We don't need GE crops to eat well. There is absolutely no evidence to this effect. There is a growing organic movement afoot that specifically REJECTS GE crops and chemical methods.

Check out this letter to Obama from Michael Pollan, regarding the critical need of American society to return to a more natural and suistainable method of farming and food production.

http://www.nytimes.com/2008/10/12/magazine/12policy-t.html?_r=1


The impact of the American food system on the rest of the world will have implications for your foreign and trade policies as well. In the past several months more than 30 nations have experienced food riots, and so far one government has fallen. Should high grain prices persist and shortages develop, you can expect to see the pendulum shift decisively away from free trade, at least in food. Nations that opened their markets to the global flood of cheap grain (under pressure from previous administrations as well as the World Bank and the I.M.F.) lost so many farmers that they now find their ability to feed their own populations hinges on decisions made in Washington (like your predecessor’s precipitous embrace of biofuels) and on Wall Street. They will now rush to rebuild their own agricultural sectors and then seek to protect them by erecting trade barriers. Expect to hear the phrases “food sovereignty” and “food security” on the lips of every foreign leader you meet. Not only the Doha round, but the whole cause of free trade in agriculture is probably dead, the casualty of a cheap food policy that a scant two years ago seemed like a boon for everyone. It is one of the larger paradoxes of our time that the very same food policies that have contributed to overnutrition in the first world are now contributing to undernutrition in the third. But it turns out that too much food can be nearly as big a problem as too little — a lesson we should keep in mind as we set about designing a new approach to food policy.

...

The American people are paying more attention to food today than they have in decades, worrying not only about its price but about its safety, its provenance and its healthfulness. There is a gathering sense among the public that the industrial-food system is broken. Markets for alternative kinds of food — organic, local, pasture-based, humane — are thriving as never before.

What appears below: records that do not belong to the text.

(* ===== verification/LocalStore.v ===== *)
(** * Local device store

    [crates/storage/src/lib.rs], first part: the append-only author log and its merge, the
    bounded recipient cache, message tombstones (in the store and in the persisted app state)
    and the secure-delete simulator. Zeroizing a key that is dropped in the same statement is
    not observable and has no counterpart here. *)

From S2P Require Import Prelude Collections Bytes StrOps Crypto ContentKeys.

(** ** Author log *)

Inductive AuthorLogError :=
| EmptyDeviceId
| EmptyMessageId
| SequenceFork (author_leaf : N) (device_id : string) (sequence : N)
| MessageIdReused (message_id : string).

#[export] Instance AuthorLogError_eq_dec : EqDecision AuthorLogError.
Proof. solve_decision. Defined.

(** The [Display] text. *)
Definition author_log_error_text (e : AuthorLogError) : string :=
  match e with
  | EmptyDeviceId => "author log device id cannot be empty"
  | EmptyMessageId => "author log message id cannot be empty"
  | SequenceFork leaf device sequence =>
      "author log fork at author " +:+ pretty leaf +:+ " device " +:+ device
      +:+ " sequence " +:+ pretty sequence
  | MessageIdReused id => "author log message id reused at another position: " +:+ id
  end.

Inductive AuthorLogAppendOutcome := LogInserted | LogDuplicate.

Record AuthorLogMergeReport := { alm_inserted : nat; alm_duplicates : nat }.

(** Author leaf, device id and sequence, in the order of the derived [Ord]. *)
Abbreviation AuthorLogKey := (N * string * N)%type.

Record AuthorLogEntry := {
  al_author_leaf : N;
  al_device_id : string;
  al_sequence : N;
  al_epoch : N;
  al_message_id : string;
  al_ciphertext : bytes
}.

#[export] Instance AuthorLogEntry_eq_dec : EqDecision AuthorLogEntry.
Proof. solve_decision. Defined.

Definition log_key (e : AuthorLogEntry) : AuthorLogKey :=
  (al_author_leaf e, al_device_id e, al_sequence e).

Section stable_ids.
Context `{Sha256, Hex}.

Definition message_id_input (author_leaf : N) (device_id : string) (sequence epoch : N)
    (ciphertext : bytes) : bytes :=
  as_bytes "discrypt:v1:author-log-message-id" ++ be_u32 author_leaf
  ++ be_u64 (str_len device_id) ++ as_bytes device_id ++ be_u64 sequence ++ be_u64 epoch
  ++ sha256 ciphertext.
Definition vault_store (id : string) (key : bytes) (v : PassphraseVaultKeychain) :
    PassphraseVaultKeychain * result unit AppStoreError :=
  match load_entries v with
  | Err e => (v, Err e)
  | Ok entries => save_entries v (<[id := key]> entries)
  end.

Definition vault_delete (id : string) (v : PassphraseVaultKeychain) :
    PassphraseVaultKeychain * result unit AppStoreError :=
  match load_entries v with
  | Err e => (v, Err e)
  | Ok entries => save_entries v (delete id entries)
  end.

#[export] Instance vault_keychain : AppDbKeychain PassphraseVaultKeychain :=
  {| kc_load := vault_load; kc_store := vault_store; kc_delete := vault_delete |}.
End vault.

(** ** The production keychain *)

Section production.
Context `{Keyring, Aes256Gcm, Argon2Kdf, VaultJson, Hex, OsRng}.

Record ProductionAppDbKeychain := {
  pk_os : LinuxOsKeychain;
  pk_vault : option PassphraseVaultKeychain;
  pk_use_os : bool
}.

Definition production_new (os : LinuxOsKeychain) (vault : option PassphraseVaultKeychain) :
  ProductionAppDbKeychain := {| pk_os := os; pk_vault := vault; pk_use_os := true |}.

Definition vault_only (k : keyring) (vault : PassphraseVaultKeychain) : ProductionAppDbKeychain :=
  {| pk_os := discrypt_app_db k; pk_vault := Some vault; pk_use_os := false |}.

Definition set_os (p : ProductionAppDbKeychain) (os : LinuxOsKeychain) : ProductionAppDbKeychain :=
  {| pk_os := os; pk_vault := pk_vault p; pk_use_os := pk_use_os p |}.

Definition set_vault (p : ProductionAppDbKeychain) (v : PassphraseVaultKeychain) :
  ProductionAppDbKeychain := {| pk_os := pk_os p; pk_vault := Some v; pk_use_os := pk_use_os p |}.

Definition fallback_error (operation : string) (os_error vault_error : AppStoreError) :
    AppStoreError :=
  KeychainFailed ("OS keychain " +:+ operation +:+ " failed (" +:+ store_error_text os_error
    +:+ "); configured encrypted vault fallback failed (" +:+ store_error_text vault_error +:+ ")").

Definition vault_locked : AppStoreError := KeychainMissing "user password vault is not unlocked".
Lemma export_ok key rooms n dev method t x :
  export_account_backup key rooms n dev method t = Ok x ↔
  is_blank dev = false ∧
  x = {| ax_metadata := {| am_version := 1; am_created_at_ms := t;
                           am_exported_by_device_id := trim dev; am_recovery_method := method;
                           am_compromised_device_id := None; am_device_rotation_required := false |};
         ax_backup := seal_account_backup key rooms n |}.
Proof. unfold export_account_backup. rewrite bind_normalized. naive_solver. Qed.

Lemma not_blank_trim s : is_blank s = false → is_blank (trim s) = false.
Proof. unfold is_blank. by rewrite trim_idemp. Qed.

Lemma restored_seal m key rooms n :
  restored {| ax_metadata := m; ax_backup := seal_account_backup key rooms n |}
    = account_continuity_recovery rooms n.
Proof.
  unfold restored, seal_account_backup. pose proof (continuity_normalized rooms n) as Hc.
  by destruct (normalize_account_continuity rooms n).
Qed.

(** Export and restore round trip: a backup exported with a non-blank device id restores,
    by the path its method asks for, exactly the trimmed, deduplicated and sorted rooms and a
    positive device count; a recovery-code backup needs a code that hashes like the one the
    verifier was made from, which the same code up to surrounding space does; and a
    compromise backup is refused until another device replaces the compromised one. *)
Theorem backup_round_trip key rooms n dev method t x :
  export_account_backup key rooms n dev method t = Ok x →
  (method ≠ MethodRecoveryCode →
     restore_account_backup_export x = Ok (account_continuity_recovery rooms n)) ∧
  (method = MethodRecoveryCode →
     restore_account_backup_export x = Err RecoveryCodeRequired ∧
     ∀ code v code', verifier_from_code code = Ok v → trim code' = trim code →
       restore_recovery_code_backup_export x code' v = Ok (account_continuity_recovery rooms n)) ∧
  ∀ compromised y, export_device_compromise_backup key rooms n dev compromised t = Ok y →
    restore_account_backup_export y = Err (DeviceRotationRequired (trim compromised)) ∧
    (∀ r, is_blank r = false →
       restore_account_backup_after_device_rotation y r
         = if bool_decide (trim r = trim compromised)
           then Err (InvalidBackupMetadata "replacement device must differ from compromised device")
           else Ok (account_continuity_recovery rooms n)).
Proof.
  intros [Hdev ->]%export_ok.
  assert (∀ m c b, export_valid {| ax_metadata := {| am_version := 1; am_created_at_ms := t;
    am_exported_by_device_id := trim dev; am_recovery_method := m; am_compromised_device_id := c;
    am_device_rotation_required := b |}; ax_backup := seal_account_backup key rooms n |} ↔
    (b = true → ∃ id, c = Some id ∧ is_blank id = false)) as Hv.
  { intros m c b. unfold export_valid. cbn [ax_backup]. rewrite seal_length. simpl.
    rewrite not_blank_trim by done. tauto. }
  split_and!.
  - intros Hm. apply restore_plain_ok. rewrite restored_seal. split_and!; try done. by apply Hv.
  - intros ->. split.
    + unfold restore_account_backup_export. rewrite (proj2 (validate_backup_export_ok _)); [done|].
      by apply Hv.
    + intros code v code' Hcode Htrim. apply restore_code_ok. rewrite restored_seal.
      split_and!; try done; [by apply Hv|]. revert Hcode.
      unfold verifier_from_code, verifies, hash_recovery_code. rewrite Htrim.
      case_bool_decide; simpl; [done|]. intros [= <-]. simpl. by apply bool_decide_eq_true.
  - intros compromised y Hy. revert Hy. unfold export_device_compromise_backup. rewrite rbind_ok.
    intros (x & [_ ->]%export_ok & Hy). revert Hy. rewrite bind_normalized. intros [Hc [= <-]]. simpl.
    set (y := {| ax_metadata := _ |}). assert (validate_backup_export y = Ok tt) as Hvy.
    { apply validate_backup_export_ok, Hv. intros _. eexists. split; [done|]. by apply not_blank_trim. }
    split; [unfold restore_account_backup_export; by rewrite Hvy|]. intros r Hr.
    unfold restore_account_backup_after_device_rotation. rewrite Hvy. simpl.
    unfold normalize_required_id. unfold is_blank in Hr. rewrite Hr. simpl.
    destruct (decide (trim r = trim compromised)) as [E|E].
    + rewrite !bool_decide_true by congruence. done.
    + rewrite !bool_decide_false by congruence. simpl. f_equal. exact (restored_seal (ax_metadata y) key rooms n).
Qed.
End round_trip.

Reject GE crops and grow organic. Grow locally. Eat locally. The Earth is a robust vehicle, whatever alarmists are shouting. Grow more plants that are bee-friendly. And don't support cash crops that basically rape the land. Reject chemical fertilizers.

It is the right of every free-human being in existence to grow their own food. And to grow foods that haven't been tampered with by the hands of idle science.